#### EXERCISE INSTRUCTIONS:
From the records below, copy every line that contains the word "active".

___

Definition reconcilePoolCapacityCheckpoint (pool : ReconcilePool) : CapacityCheckpointPool :=
  mkCheckpointPool (rp_ID pool) (rp_CapacityAcknowledged pool) (rp_AcknowledgementPendingAge pool) (rp_AcknowledgementPendingAgeValid pool).

(** The workers of each pool by their state, and the busy ones. *)
Definition count_worker (acc : gmap string (gmap string Z) * gmap string Z) (w : ReconcileWorker) : gmap string (gmap string Z) * gmap string Z :=
  let '(counts, active) := acc in
  match counts !! rw_PoolID w with
  | None => (counts, active)
  | Some states =>
      (<[rw_PoolID w := <[rw_State w := mget states (rw_State w) + 1]> states]> counts,
       if String.eqb (rw_State w) "busy" then <[rw_PoolID w := mget active (rw_PoolID w) + 1]> active else active)
  end.

Definition pool_gauges (pool : ReconcilePool) : list tevent :=
  let attrs := [pool_attribute (rp_ID pool)] in
  [Measure advertised (IntValue (rp_Advertised pool)) attrs]
  ++ recordCapacityCheckpoint [reconcilePoolCapacityCheckpoint pool]
  ++ [Measure assigned (IntValue (rp_Assigned pool)) attrs;
      Measure desired (IntValue (rp_Desired pool)) attrs;
      Measure memoryAffordable (IntValue (rp_AffordableWorkers pool)) attrs].

Definition pool_counts (counts : gmap string (gmap string Z)) (active : gmap string Z) (pool : ReconcilePool) : list tevent :=
  let attrs := [pool_attribute (rp_ID pool)] in
  let states := default ∅ (counts !! rp_ID pool) in
  let inventory := fold_left (fun total state => total + mget states state) workerStates 0 in
  let locallyVisible := mget active (rp_ID pool) + mget states "starting" in
  let gap := Z.max 0 (rp_Assigned pool - locallyVisible) in
  map (fun state => Measure workers (IntValue (mget states state)) [pool_attribute (rp_ID pool); ("ci_runner.worker.state", state)]) workerStates
  ++ [Measure activeJobs (IntValue (mget active (rp_ID pool))) attrs;
      Measure inventoryWorkers (IntValue inventory) attrs;
      Measure assignmentGap (IntValue gap) attrs;
      Measure transientLag (IntValue (boolInt64 (0 <? gap))) attrs].

Definition recordSnapshot (snapshot : ReconcileSnapshot) : list tevent :=
  let initial := fold_left (fun counts pool => <[rp_ID pool := ∅]> counts) (sn_Pools snapshot) ∅ in
  let '(counts, active) := fold_left count_worker (sn_Workers snapshot) (initial, ∅) in
  (sn_Pools snapshot ≫= pool_gauges)
  ++ (sn_Pools snapshot ≫= pool_counts counts active)
  ++ [Measure cpuPercent (FloatValue (sn_CPUPercent snapshot)) [];
      Measure availableMemory (IntValue (clampUint64 (sn_AvailableMemoryBytes snapshot))) [];
      Measure memoryHeadroom (IntValue (clampUint64 (sn_MemoryHeadroomBytes snapshot))) [];
      Measure resourceGate (IntValue (boolInt64 (sn_ResourceGateBlocked snapshot))) [];
      Measure powerGate (IntValue (boolInt64 (sn_PowerGateBlocked snapshot))) []]
  ++ (if sn_CheckpointAgeValid snapshot then [Measure checkpointAge (seconds (sn_CheckpointAge snapshot)) []] else []).

Definition snapshotHasTransientAccountingLag (snapshot : ReconcileSnapshot) : bool :=
  let visible := fold_left (fun visible w =>
      if String.eqb (rw_State w) "busy" || String.eqb (rw_State w) "starting"
      then <[rw_PoolID w := mget visible (rw_PoolID w) + 1]> visible else visible) (sn_Workers snapshot) (∅ : gmap string Z) in
  existsb (fun pool => mget visible (rp_ID pool) <? rp_Assigned pool) (sn_Pools snapshot).

Definition classifyReconcileResult (err : option error) : string * bool :=
  match err with
  | None => ("succeeded", false)
  | Some e => if is_sentinel errCanceled e then ("canceled", false) else ("failed", true)
  end.

(** The function that ends [BeginReconcile]. *)
Definition EndReconcile (snapshot : ReconcileSnapshot) (reconcileErr : option error) (elapsed : duration) : list tevent :=
  let '(result, unexpected) := classifyReconcileResult reconcileErr in
  let attrs := [("ci_runner.reconcile.result", result)]
               ++ (if String.eqb (sn_Phase snapshot) "" then [] else [("ci_runner.phase", sn_Phase snapshot)])
               ++ (if snapshotHasTransientAccountingLag snapshot then [("ci_runner.accounting.classification", "transientAccountingLag")] else []) in
  [SetAttributes attrs]
  ++ (if unexpected then
        [Measure reconcileErrors (IntValue 1) []]
        ++ (match reconcileErr with Some e => [RecordError e] | None => [] end)
        ++ [SetStatus "reconciliation failed"]
      else if String.eqb result "canceled" then [cancellation "controller" "shutdown"]
      else [])
  ++ [Measure reconcileDuration (FloatValue (Duration_Seconds elapsed)) [("ci_runner.reconcile.result", result)]]
  ++ (if sn_Valid snapshot then recordSnapshot snapshot else [])
  ++ [EndSpan].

___

#### EXPECTED ANSWER:
  let '(counts, active) := acc in
  | None => (counts, active)
       if String.eqb (rw_State w) "busy" then <[rw_PoolID w := mget active (rw_PoolID w) + 1]> active else active)
Definition pool_counts (counts : gmap string (gmap string Z)) (active : gmap string Z) (pool : ReconcilePool) : list tevent :=
  let locallyVisible := mget active (rp_ID pool) + mget states "starting" in
  ++ [Measure activeJobs (IntValue (mget active (rp_ID pool))) attrs;
  let '(counts, active) := fold_left count_worker (sn_Workers snapshot) (initial, ∅) in
  ++ (sn_Pools snapshot ≫= pool_counts counts active)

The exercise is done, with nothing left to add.